Repealing the 23rd Amendment could also be more complicated than supporters of statehood have recognized, since it would require ratification of a new amendment. Given that leaving the existing amendment in place would hypothetically put three electoral votes in the hands of the small population of the shrunken Capital, Magarian predicted there would be strong bipartisan motivation to rectify the situation if the statehood bill passed.
“That would basically hold everyone’s feet to the fire,” he said.
There are other concerns, as well. In a recent Washington Post op-ed, Howard University professor Robinson Woodward-Burns cautioned H.R. 51 could be struck down because it does not require the District to convene a specially elected convention to draft a constitution before admitting it as a state, as all other states have done. It would instead use a constitution drafted by lawyers appointed by the mayor in 2016.

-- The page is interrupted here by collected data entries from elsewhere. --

(* ===== verification/StoreScan.v ===== *)
(** * The receipts an evaluation reads

    The query of [SignalStore.evaluate] answers the oldest receipts of the
    signal's stream in order, the loop over the page stops at the first one
    that is not ruled out, and what it rules out it rules out for good. *)
From S2P Require Import Prelude Json Sha256 Datetime Signals SignalCodec SignalRecords SignalStore StoreIngest.
Open Scope Z_scope.

(** A receipt of the stream a signal listens to, after its anchor. *)
Definition on_stream (sp : SignalRequest) (r : receipt_row) : Prop :=
  (rc_source r, rc_source_instance r, rc_kind r, rc_subject r) =
    (spec_source sp, spec_source_instance sp, spec_kind sp, spec_subject sp).
Definition for_signal (durable : ArmedSignal) (r : receipt_row) : Prop :=
  on_stream (spec durable) r ∧ local_after_sequence (anchor durable) < rc_local_sequence r.
(** Ruled out whatever the limits of the evaluation. *)
Definition passed_over (c : SourceContract) (durable : ArmedSignal) (r : receipt_row) : Prop :=
  ∀ limits, classify c durable limits r = Some Skip.

Lemma classify_skip c durable limits r : classify c durable limits r = Some Skip → passed_over c durable r.
Proof.
  intros H limits'. revert H. unfold classify. destruct (_observation_from_json _) as [o|]; [|done]. rewrite !bind_Some.
  destruct (_occurrence_is_after_anchor _ _ _) as [[a|i]|]; [|done..].
  destruct (_ || _); [done|]. destruct (bool_decide (spec_verification _ = _) && _).
  - by destruct (bool_decide (verification_state _ = "pending")).
  - by destruct (_ || _).
Qed.
Lemma classify_signal c d d' limits r : spec d' = spec d → anchor d' = anchor d →
  classify c d' limits r = classify c d limits r.
Proof. intros Hs Ha. unfold classify, baseline_matches. by rewrite Hs, Ha. Qed.

(** ** The loop over the page *)
Definition last_seq (safe : Z) (l : list receipt_row) : Z := default safe (rc_local_sequence <$> last l).
Definition stops (c : SourceContract) (durable : ArmedSignal) (limits : EvaluationLimits) (safe : Z) (pre rest : list receipt_row)
    (out : page_outcome) : Prop :=
  match out with
  | PageEnd => rest = []
  | PageInvalid i => ∃ r l, rest = r :: l ∧ classify c durable limits r = Some (BadOrder i)
  | PagePending s rid => s = last_seq safe pre ∧
      ∃ r l, rest = r :: l ∧ classify c durable limits r = Some Awaiting ∧ rid = rc_receipt_id r
  | PageTooLarge s => s = last_seq safe pre ∧ ∃ r l, rest = r :: l ∧ classify c durable limits r = Some TooLarge
  | PageMatch r o => ∃ l, rest = r :: l ∧ classify c durable limits r = Some (Candidate o)
  end.

Lemma last_seq_cons safe r l : last_seq safe (r :: l) = last_seq (rc_local_sequence r) l.
Proof. unfold last_seq. by destruct l as [|x l]; [|rewrite (last_cons_cons r x l); destruct (last (x :: l)) eqn:He; [|by apply last_None in He]]. Qed.

Lemma scan_page_stops c durable limits safe page out : scan_page c durable limits safe page = Some out →
  ∃ pre rest, page = pre ++ rest ∧ Forall (passed_over c durable) pre ∧ stops c durable limits safe pre rest out.
Proof.
  revert safe. induction page as [|r page IH]; intros safe; cbn [scan_page].
  { intros [= <-]. by exists [], []. }
  destruct (classify c durable limits r) as [class|] eqn:Hc; [|done]. rewrite bind_Some. destruct class as [| | |o|i].
  - intros H. destruct (IH _ H) as (pre & rest & -> & Hall & Hs). exists (r :: pre), rest. split_and!; [done| |].
    + constructor; [by eapply classify_skip|done].
    + destruct out; cbn [stops] in *; rewrite ?last_seq_cons; done.
  - intros [= <-]. exists [], (r :: page). split_and!; [done|constructor|]. split; [done|]. by exists r, page.
  - intros [= <-]. exists [], (r :: page). split_and!; [done|constructor|]. split; [done|]. by exists r, page.
  - intros [= <-]. exists [], (r :: page). split_and!; [done|constructor|]. by exists page.
  - intros [= <-]. exists [], (r :: page). split_and!; [done|constructor|]. by exists r, page.
Qed.

(** ** The query *)
Definition seq_lt (a b : receipt_row) : Prop := rc_local_sequence a < rc_local_sequence b.
Definition stream (j : journal) (sp : SignalRequest) (after : Z) : list receipt_row :=
  merge_sort receipt_le (filter (λ r,
    (rc_source r, rc_source_instance r, rc_kind r, rc_subject r) =
      (spec_source sp, spec_source_instance sp, spec_kind sp, spec_subject sp) ∧
    after < rc_local_sequence r) (receipts j)).

Lemma stream_elem j sp after r : r ∈ stream j sp after ↔ r ∈ receipts j ∧ on_stream sp r ∧ after < rc_local_sequence r.
Proof. unfold stream. rewrite merge_sort_Permutation, list_elem_of_filter. unfold on_stream. tauto. Qed.

#[export] Instance receipt_le_trans : Transitive receipt_le.
Proof. intros a b c. unfold receipt_le. lia. Qed.
#[export] Instance receipt_le_total : Total receipt_le.
Proof. intros a b. unfold receipt_le. lia. Qed.

Lemma sorted_sequences l : StronglySorted seq_lt l → NoDup (rc_local_sequence <$> l).
Proof.
  induction 1 as [|r l _ IH Hall]; [constructor|]. rewrite fmap_cons. constructor; [|done].
  intros (r' & Heq & Hin)%list_elem_of_fmap. rewrite Forall_forall in Hall. specialize (Hall r' Hin).
  unfold seq_lt in Hall. lia.
Qed.
Lemma strictly_sorted l : StronglySorted receipt_le l → NoDup (rc_local_sequence <$> l) → StronglySorted seq_lt l.
Proof.
  induction 1 as [|r l _ IH Hall]; [constructor|]. rewrite fmap_cons. intros [Hni Hnd]%NoDup_cons.
  constructor; [by apply IH|]. apply Forall_forall. intros r' Hin. rewrite Forall_forall in Hall. specialize (Hall r' Hin).
  assert (rc_local_sequence r' ≠ rc_local_sequence r) as Hne; [|unfold receipt_le, seq_lt in *; lia].
  intros Heq. apply Hni. rewrite <- Heq. by apply list_elem_of_fmap_2.
Qed.

Lemma stream_sorted j sp after : receipts_inv j → StronglySorted seq_lt (stream j sp after).
Proof.
  intros Hinv. apply strictly_sorted; [apply StronglySorted_merge_sort; apply _|].
  unfold stream. rewrite merge_sort_Permutation. eapply sublist_NoDup; [|apply fmap_sublist, sublist_filter].
  apply sorted_sequences, Hinv.
Qed.

(** A prefix of the stream holds every receipt up to its last sequence. *)
Lemma stream_prefix j sp after pre rest r safe : receipts_inv j → stream j sp after = pre ++ rest →
  r ∈ receipts j → on_stream sp r → after < rc_local_sequence r → safe ≤ after → rc_local_sequence r ≤ last_seq safe pre →
  r ∈ pre.
Proof.
  intros Hinv Hst Hin Hon Ha Hsafe Hle. assert (r ∈ stream j sp after) as Hr by (by apply stream_elem).
  pose proof (stream_sorted j sp after Hinv) as Hs. rewrite Hst in Hr, Hs.
  apply elem_of_app in Hr as [|Hr]; [done|]. exfalso. unfold last_seq in Hle.
  destruct (last pre) as [y|] eqn:Hl; [|simpl in Hle; lia]. apply last_Some in Hl as [pre' ->]. simpl in Hle.
  assert (seq_lt y r) as Hlt; [|unfold seq_lt in Hlt; lia].
  eapply StronglySorted_app_1_elem_of; [exact Hs| |done]. apply elem_of_app. right. by left.
Qed.

(** Receipts before a member of the stream are before it in the list too. *)
Lemma stream_before j sp after pre x rest r : receipts_inv j → stream j sp after = pre ++ x :: rest →
  r ∈ receipts j → on_stream sp r → after < rc_local_sequence r → rc_local_sequence r < rc_local_sequence x → r ∈ pre.
Proof.
  intros Hinv Hst Hin Hon Ha Hlt. assert (r ∈ stream j sp after) as Hr by (by apply stream_elem).
  pose proof (stream_sorted j sp after Hinv) as Hs. rewrite Hst in Hr, Hs.
  apply elem_of_app in Hr as [|Hr]; [done|]. exfalso. apply StronglySorted_app_1_r in Hs.
  apply StronglySorted_inv in Hs as [_ Hall]. rewrite Forall_forall in Hall.
  apply elem_of_cons in Hr as [->|Hr]; [lia|]. specialize (Hall r Hr). unfold seq_lt in Hall. lia.
Qed.

Lemma select_stream j sp after n : select_receipts j sp after n = take n (stream j sp after).
Proof. done. Qed.
Inductive journal_step (j j' : journal) : Prop :=
| js_ingest env obs commit : Forall obs_times_ok obs → commits (ingest_body env obs commit) j j' → journal_step j j'
| js_evaluate w armed now limits : calendar_range now → commits (evaluate_body w armed now limits) j j' → journal_step j j'
| js_prepare (A : Type) env lease_now c w sp (context : ArmContext A) p :
    _validate_signal sp c = None → _contract_payload c = Some p → context_ok context →
    calendar_range (lease_now + source_lease_seconds env * us_second) →
    commits (prepares env lease_now c w sp context p) j j' → journal_step j j'
| js_release arm_id key owner generation :
    commits (release_preparation_body arm_id key owner generation) j j' → journal_step j j'
| js_finish (A : Type) env c w arm_id generation sp (context : ArmContext A) anchor row :
    context_ok context → arms j !! w = Some row → row_arm_id row = arm_id →
    commits (finish_body env c w arm_id generation sp context anchor) j j' → journal_step j j'
| js_publish env w capable : commits (publish_registration_body env w capable) j j' → journal_step j j'
| js_blocked env w code : j' = _mark_publication_blocked env w code j → journal_step j j'
| js_match_publish env w revision sha capable :
    commits (match_publication_body env w revision sha capable) j j' → journal_step j j'
| js_retire record status now : retirable record status j → commits (retire_body record status now) j j' → journal_step j j'
| js_expire w now : commits (expire_body w now) j j' → journal_step j j'
| js_compact env through limit r : compact_receipts env through limit j = (r, j') → journal_step j j'
| js_release_pins env w reasons at_ r : release_retention_pins env w reasons at_ j = (r, j') → journal_step j j'.
(* ===== verification/StoreHistory.v ===== *)
(** * The invariant of the journal

    [journal_inv] holds of a fresh journal and after every transaction
    ([journal_step_inv]), hence in every history.  Its parts speak of a few
    tables each, so that a transaction only has to re-establish the parts
    whose tables it writes. *)
From S2P Require Import Prelude Json Sha256 Datetime Signals SignalCodec SignalRecords SignalStore StoreIngest StoreScan StoreSteps.
Open Scope Z_scope.

(** ** The parts *)
Definition instance_ok (key : string * string) (i : instance_row) : Prop :=
  ∃ c p, _contract_payload c = Some p ∧ si_contract_json i = _canonical_json p ∧
    si_contract_fingerprint i = _fingerprint (_canonical_json p) ∧ key = contract_key c.

(** Arm ids and idempotency keys are UNIQUE. *)
Definition arms_unique (m : gmap string arm_row) : Prop :=
  ∀ w1 w2 r1 r2, m !! w1 = Some r1 → m !! w2 = Some r2 →
    row_arm_id r1 = row_arm_id r2 ∨ row_idempotency_key r1 = row_idempotency_key r2 → w1 = w2.

(** The rows that belong to an arm: none before it is prepared, all of them
    from then on. *)
Definition live (m : gmap string arm_row) (w : string) : Prop := ∃ r, m !! w = Some r ∧ row_state r ≠ "preparing".
(** The first outbox row of an arm holds its pending wake record. *)
Definition pending_record (w : string) (o : outbox_row) : Prop := ∃ resolve armed resume uuid attempts,
  wake_id armed = w ∧ json_ok (JObj (resume_target resume)) ∧
  (ob_payload_json o, ob_payload_sha256 o) = build_signal_record resolve armed resume uuid 1 attempts.
Record tables_ok (j : journal) : Prop := {
  to_progress : ∀ w, is_Some (evaluation_progress j !! w) ↔ live (arms j) w;
  to_lifecycle : ∀ w, is_Some (wake_lifecycle j !! w) ↔ live (arms j) w;
  to_outbox : ∀ w, live (arms j) w → ∃ o, record_outbox j !! (w, 1) = Some o ∧ pending_record w o;
  to_unprepared : ∀ w, ¬ live (arms j) w → record_outbox j !! (w, 1) = None;
  to_reserved : ∀ w, is_Some (match_reservations j !! w) → live (arms j) w;
}.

According to Schweber, the legal issues involved are complicated and, in many cases, untested in the federal courts. If Democrats changed Senate rules and passed the bill, litigation would likely make its way to the Supreme Court, where the outcome is uncertain.
“The legal problems would need to be worked out very quickly,” he said.
Nearly 90% of D.C. residents backed statehood in a 2016 referendum, but public opinion nationwide appears to be much less enthusiastic. A Scott Rasmussen national survey last month found 35% of voters back statehood—including only 52% of Democrats—while 41% are opposed.
Another poll conducted earlier this year by SurveyMonkey showed a slight plurality of voters in favor of D.C. statehood, with 49% supporting it and 45% opposed. In a February survey conducted by Data for Progress on behalf of a pro-statehood group, 54% of voters said they supported making the District a state.
As Democrats press for representation for the District’s residents, some Republicans have offered a counterproposal they claim would provide D.C. with a fully empowered voice in Congress: returning the land to Maryland. Amid similar complaints about voter disenfranchisement, the portions of D.C. west of the Potomac River were ceded back to Virginia in 1847.
However, the 1840s retrocession effort was backed by both the Virginia General Assembly and residents of the land being returned to the state. There is no evidence the Maryland Legislature or District residents would favor a similar solution now.
"The people of D.C. have made it very clear they want self-determination,” Sen. Chris Van Hollen, D-Md., told reporters Wednesday. “This is supposed to be a democracy."